Reply to Objection 1. If we compare murder and blasphemy as regards the objects of those sins, it is clear that blasphemy, which is a sin committed directly against God, is more grave than murder, which is a sin against one’s neighbor. On the other hand, if we compare them in respect of the harm wrought by them, murder is the graver sin, for murder does more harm to one’s neighbor, than blasphemy does to God. Since, however, the gravity of a sin depends on the intention of the evil will, rather than on the effect of the deed, as was shown above (I-II, 73, 8), it follows that, as the blasphemer intends to do harm to God’s honor, absolutely speaking, he sins more grievously that the murderer. Nevertheless murder takes precedence, as to punishment, among sins committed against our neighbor.

It’s beyond belief that Catholics see their god as kind and loving, and yet also see him as someone who, if he’s not given proper respect, will send them down to boil for eternity in molten sulfur.  Even the worst boss wouldn’t do that to someone who didn’t show proper deference.  The Catholic attitude towards blasphemy is immoral.

61 thoughts on “Sin of the day: Blasphemy

  1. It is also blasphemous to make use of God’s name to cover up criminal practices,

    Perhaps Cardinal Law missed that bit of the catechism…

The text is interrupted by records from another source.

(** [X15] [send] can throw after it has transmitted. A [StatusNotification]
    call with a null payload that the validator lets through is enqueued and
    handed to the transport, and then the update of the state throws a
    [TypeError] on [payload.status]: the caller sees the exception, the frame
    is on the wire, and the call stays in the outbox. *)
Theorem send_can_throw_after_transmitting (env : Collaborators) (c : OcppCall)
    (w : World) :
  is_Some (ws (w_vcp w)) ->
  w_outbox w !! messageId c = None ->
  action c = "StatusNotification" ->
  payload c = JNull ->
  validateOcppRequest env (ocppVersion (vcpOptions (w_vcp w)))
                      (JStr "StatusNotification") JNull = true ->
  outcome (send env c w) = Throw TypeError /\
  transmitted (w_trace (world (send env c w)))
  = (transmitted (w_trace w) ++ [frame_of c])%list /\
  w_outbox (world (send env c w)) !! messageId c = Some c.
Proof.
  intros Hs Hc Ha Hp Hv.
  assert (Hp' : json_clone (payload c) = Some JNull) by (by rewrite Hp).
  rewrite <- Ha in Hv.
  split; [|by apply (after_transmission_world env c w JNull)].
  rewrite (send_accepted env c w JNull) by done.
  unfold after_transmission. rewrite outcome_bind.
  unfold updateStateFromMessage. rewrite Ha, Hp.
  rewrite outcome_bind. cbn [outcome assign update fst].
  by rewrite outcome_bind.
Qed.

Lemma send_can_throw_after_transmitting_sample :
  outcome (send Lenient.env (call "m6" "StatusNotification" JNull) Sample.open)
  = Throw TypeError.
Proof.
  refine (proj1 (send_can_throw_after_transmitting Lenient.env
                   (call "m6" "StatusNotification" JNull) Sample.open
                   _ _ _ _ _)); try reflexivity.
  eexists. reflexivity.
Defined.

(** [X16] Sending [StopTransaction] ends the session that the connection
    shows: when [send] has transmitted such a call, it returns, the active
    transaction and the start of the session are null, the meter value is 0
    and [lastAction] is "StopTransaction (outgoing)"; the status is as it
    was. *)
Theorem send_stop_clears_session (env : Collaborators) (c : OcppCall)
    (w : World) (copy : jsval) :
  is_Some (ws (w_vcp w)) ->
  w_outbox w !! messageId c = None ->
  json_clone (payload c) = Some copy ->
  validateOcppRequest env (ocppVersion (vcpOptions (w_vcp w)))
                      (JStr (action c)) copy = true ->
  action c = "StopTransaction" ->
  outcome (send env c w) = Ok tt /\
  state (w_vcp (world (send env c w)))
  = {| currentStatus := currentStatus (state (w_vcp w));
       activeTransactionId := JNull;
       sessionStartTime := JNull;
       meterValue := 0%float;
       lastAction := "StopTransaction (outgoing)" |}.
Proof.
  intros Hs Hc Hp Hv Ha. rewrite (send_accepted env c w copy) by done.
  unfold after_transmission, updateStateFromMessage. rewrite Ha.
  cbn [strict_eq_str String.eqb Ascii.eqb Bool.eqb andb to_string].
  unfold broadcastStateUpdate, when, assign, update, bind, read, ret.
  cbn [fst snd]. rewrite !broadcast_run. by cbn.
Qed.

Lemma send_stop_clears_session_sample :
  activeTransactionId
    (state (w_vcp (world (send Sample.env
                            (call "m7" "StopTransaction"
                                  (JObj [("transactionId", JNum 7%float)]))
                            (world (_onMessage Sample.env Sample.startResult
                                      Sample.pending))))))
  = JNull.
Proof.
  rewrite (proj2 (send_stop_clears_session Sample.env
                    (call "m7" "StopTransaction"
                          (JObj [("transactionId", JNum 7%float)]))
                    (world (_onMessage Sample.env Sample.startResult
                              Sample.pending))
                    (JObj [("transactionId", JNum 7%float)])
                    ltac:(eexists; reflexivity) eq_refl eq_refl eq_refl
                    eq_refl)).
  reflexivity.
Defined.

Lemma one_is_positive (rt : JSRuntime) :
  gt_zero rt (JNum (num_of_Z (Z.of_nat 1))) = true.
Proof. reflexivity. Qed.

(** What the state tracker does with the telemetry call of the simulator. *)
Lemma telemetry_tracked (env : Collaborators) (w : World)
    (connectorId transactionId : Z) (id : string) (now : Z) (seconds : float) :
  let c := telemetry_call env connectorId transactionId id now seconds in
  let st :=
    set_meterValue
      (Math_round (runtime env)
         (parsed_or_zero (runtime env) (energy_kWh env seconds) * 1000)%float)
      (set_lastAction "MeterValues (outgoing)" (state (w_vcp w))) in
  updateStateFromMessage env (JStr (action c)) (payload c) "outgoing" w
  = (Ok tt,
     append_events
       (admin_events
          (JObj [("type", JStr "state_update"); ("data", state_value st)])
          (adminWs (w_vcp w)))
       (with_state st w)).
Proof.
  intros c st. subst c st. unfold telemetry_call, call, parsed_or_zero.
  generalize (energy_kWh env seconds). intros energy.
  cbn [action payload].
  unfold updateStateFromMessage, trackMeterValues, broadcastStateUpdate,
    when, assign, update, bind, read, ret, or_type_error.
  cbn -[gt_zero num_of_Z Z.of_nat broadcastToAdminClients].
  rewrite !one_is_positive.
  cbn -[broadcastToAdminClients]. by rewrite broadcast_run.
Qed.

(** [X17] When [send] has transmitted the telemetry call of the simulator,
    it returns, and the meter value that the connection shows is the reported
    energy read back with [parseFloat], taken from kWh to Wh (times 1000) and
    rounded; [lastAction] is "MeterValues (outgoing)". *)
Theorem telemetry_updates_shown_meter (env : Collaborators) (w : World)
    (connectorId transactionId : Z) (id : string) (now : Z) (seconds : float) :
  let c := telemetry_call env connectorId transactionId id now seconds in
  is_Some (ws (w_vcp w)) ->
  w_outbox w !! id = None ->
  validateOcppRequest env (ocppVersion (vcpOptions (w_vcp w)))
                      (JStr "MeterValues") (json_clone_in (payload c)) = true ->
  outcome (send env c w) = Ok tt /\
  meterValue (state (w_vcp (world (send env c w))))
  = Math_round (runtime env)
      (parsed_or_zero (runtime env) (energy_kWh env seconds) * 1000)%float /\
  lastAction (state (w_vcp (world (send env c w)))) = "MeterValues (outgoing)".
Proof.
  intros c Hs Hc Hv.
  rewrite (send_accepted env c w (json_clone_in (payload c))) by done.
  unfold after_transmission. unfold bind at 1 3 5.
  subst c. rewrite telemetry_tracked. cbv zeta.
  unfold bind, read. cbn [fst snd]. rewrite !broadcast_run. by cbn.
Qed.

Lemma telemetry_updates_shown_meter_sample :
  lastAction
    (state (w_vcp (world (send Sample.env
                            (telemetry_call Sample.env 1 7 "m4" 3600000
                                            3600%float)
                            Sample.charging))))
  = "MeterValues (outgoing)".
Proof.
  refine (proj2 (proj2 (telemetry_updates_shown_meter Sample.env
                          Sample.charging 1 7 "m4" 3600000 3600%float
                          _ _ _))).
  - eexists. reflexivity.
  - reflexivity.
  - reflexivity.
Defined.

(** ** Results of [StartTransaction] *)

(** [X18] A [StartTransaction] result whose [transactionId] is truthy makes
    the connection show that transaction, started now, and broadcast the
    state; a falsy [transactionId] (absent, null, or the number 0) is not
    recorded: the world stays as it is. In both cases the update returns. *)
Theorem start_result_records_truthy_id (payload v : jsval) (w : World) :
  get_prop payload "transactionId" = Some v ->
  outcome (updateStateFromCallResult "StartTransaction" payload w) = Ok tt /\
  (truthy v = false ->
   world (updateStateFromCallResult "StartTransaction" payload w) = w) /\
  (truthy v = true ->
   state (w_vcp (world (updateStateFromCallResult "StartTransaction"
                          payload w)))
   = set_sessionStartTime (JDate (w_clock w))
       (set_activeTransactionId v (state (w_vcp w)))).
Proof.
  intros H. unfold updateStateFromCallResult.
  cbn [String.eqb Ascii.eqb Bool.eqb]. rewrite H. cbn [or_type_error].
  unfold broadcastStateUpdate, assign, update, bind, read, ret.
  cbn [fst snd]. destruct (truthy v).
  - rewrite broadcast_run. cbn. by repeat split.
  - cbn. by repeat split.
Qed.

Lemma start_result_records_truthy_id_sample :
  world (updateStateFromCallResult "StartTransaction"
           (JObj [("transactionId", JNum 0%float)]) Sample.pending)
  = Sample.pending.
Proof.
  apply (proj1 (proj2 (start_result_records_truthy_id
                         (JObj [("transactionId", JNum 0%float)])
                         (JNum 0%float) Sample.pending eq_refl))).
  reflexivity.
Defined.

(** ** Broadcasts *)

Lemma admin_sends_app (a b : list Event) :
  admin_sends (a ++ b) = (admin_sends a ++ admin_sends b)%list.
Proof.
  induction a as [|e a IH]; [done|]. destruct e; simpl; by rewrite ?IH.
Qed.

(** [X19] A broadcast always returns. With an admin server it sends the
    message once to every client that is open, in the order of the clients,
    and nothing to the others; without a server it sends nothing. It changes
    nothing but the trace. *)
Theorem broadcast_reaches_open_clients (message : jsval) (w : World) :
  exists evs,
    broadcastToAdminClients message w = (Ok tt, append_events evs w) /\
    Forall is_admin_send evs /\
    admin_sends evs
    = List.map (fun client => (client_id client, JSON_stringify message))
        (List.filter client_open
           (match adminWs (w_vcp w) with
            | Some clients => clients
            | None => []
            end)).
Proof.
  exists (admin_events message (adminWs (w_vcp w))).
  split; [apply broadcast_run|]. split; [apply admin_events_admin|].
  unfold admin_events. destruct (adminWs (w_vcp w)) as [clients|]; [|done].
  induction (List.filter client_open clients) as [|c l IH]; [done|].
  simpl. by rewrite IH.
Qed.

(** ** The dashboard *)

Lemma two_digits (n : Z) :
  0 <= n < 60 -> String.length (padStart2 (pretty n)) = 2%nat.
Proof.
  intros H. destruct n as [|p|p]; [reflexivity| |lia].
  do 6 (destruct p as [p|p|]; try lia; try reflexivity).
Qed.

(** [X20] For a session that started at or before [now], the duration shown
    is hours, minutes and seconds separated by colons, each padded to two
    digits; minutes and seconds are below 60 and take exactly two characters,
    and together with the hours they add up to the whole seconds elapsed. *)
Theorem session_duration_adds_up (start now : Z) :
  start <= now ->
  exists hours minutes seconds,
    updateSessionDuration (Some start) now
    = Some (padStart2 (pretty hours) +:+ ":" +:+
            padStart2 (pretty minutes) +:+ ":" +:+
            padStart2 (pretty seconds)) /\
    0 <= hours /\ 0 <= minutes < 60 /\ 0 <= seconds < 60 /\
    hours * 3600 + minutes * 60 + seconds = (now - start) / 1000 /\
    String.length (padStart2 (pretty minutes)) = 2%nat /\
    String.length (padStart2 (pretty seconds)) = 2%nat.
Proof.
  intros H. set (diff := (now - start) / 1000).
  assert (0 <= diff) by (subst diff; apply Z.div_pos; lia).
  exists (diff / 3600), (Z.rem diff 3600 / 60), (Z.rem diff 60).
  rewrite !Z.rem_mod_nonneg by lia.
  assert (0 <= diff mod 3600 / 60 < 60 /\ 0 <= diff mod 60 < 60 /\
          0 <= diff / 3600 /\
          diff / 3600 * 3600 + diff mod 3600 / 60 * 60 + diff mod 60 = diff)
    as (Hm & Hs & Hh & E).
  { clearbody diff. Z.to_euclidean_division_equations. lia. }
  split.
  - unfold updateSessionDuration. fold diff.
    by rewrite !Z.rem_mod_nonneg by lia.
  - repeat split; try apply two_digits; lia.
Qed.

    to reduce peoples to servitude

    Because the church has historically been such a staunch opponent to slavery…

  2. “Even the worst boss wouldn’t do that to someone who didn’t show proper deference.” No they’d take steps to fire the employee’s ass…I wonder if that wouldn’t work for the RC church or indeed god… I guess a demented boss may not fire the employee, but keep them on and make their life absolutely miserable until the person “quit”…seen that happen too…

  3. Not to forget Pakistan’s anti-blasphemy laws, which is not merely hell, but execution to hasten your journey there.

  4. ‘For the lord thy god is a jealous god. visiting the iniquities of the father onto the children until the third and fourth generations thereof.’ And fair, too! And he surely hates blasphemy.

  5. It consists in uttering against God—inwardly or outwardly—words of hatred, reproach, or defiance;

    Does “KISS MY ARSE, LORD JEBUS” qualify as blasphemy?

    Just askin’.

    And while we’re on the subject… most denizens of this place have probably seen it already; but if you haven’t, here is Arch-Blasphemer Pat Condell’s best video yet.

    1. no, because you didn’t spell his name right.

      it’s JESUS.

      so, correctly, and in Americanese:

      “Kiss my fat ass Jesus!”

      would be a proper blasphemic statement.

      oh, and consider myself to have actually said it, out loud, rather than as a merely rhetorical statement.

      1. Of course, if I wanted to be even more technical, I suppose I’d have to go back to the original Hebrew name he possessed for a proper blaspheme, as well as the expression of blasphemy itself.

        meh, it just ain’t worth the effort.

  6. Aquinas said that blasphemy was worse than murder? The same Aquinas who said that masturbation was worse than rape?

    Clearly a man given to clear thinking. You can see why his pronouncements are still regarded with such respect.

    1. The scary thing is that Aquinas really *was* quite a clear thinker. His stuff is carefully argued and systematically arranged. It’s the underlying assumptions he bases his thinking on that are batshit insane.

      1. Not sure I agree. He may have been someone who spent a lot of time thinking long and hard about stuff, but anyone who after a long session of serious pondering comes up with masturbation=evil>rape=evil is not so much barking up the wrong tree as he is in the wrong forest.

      2. Nah. Any person who is so blind they can’t see that their argument is disproven by reductio ad absurdum is not a clear thinker. Clear thinkers realize their assumptions are batshit insane when their conclusions are absurd.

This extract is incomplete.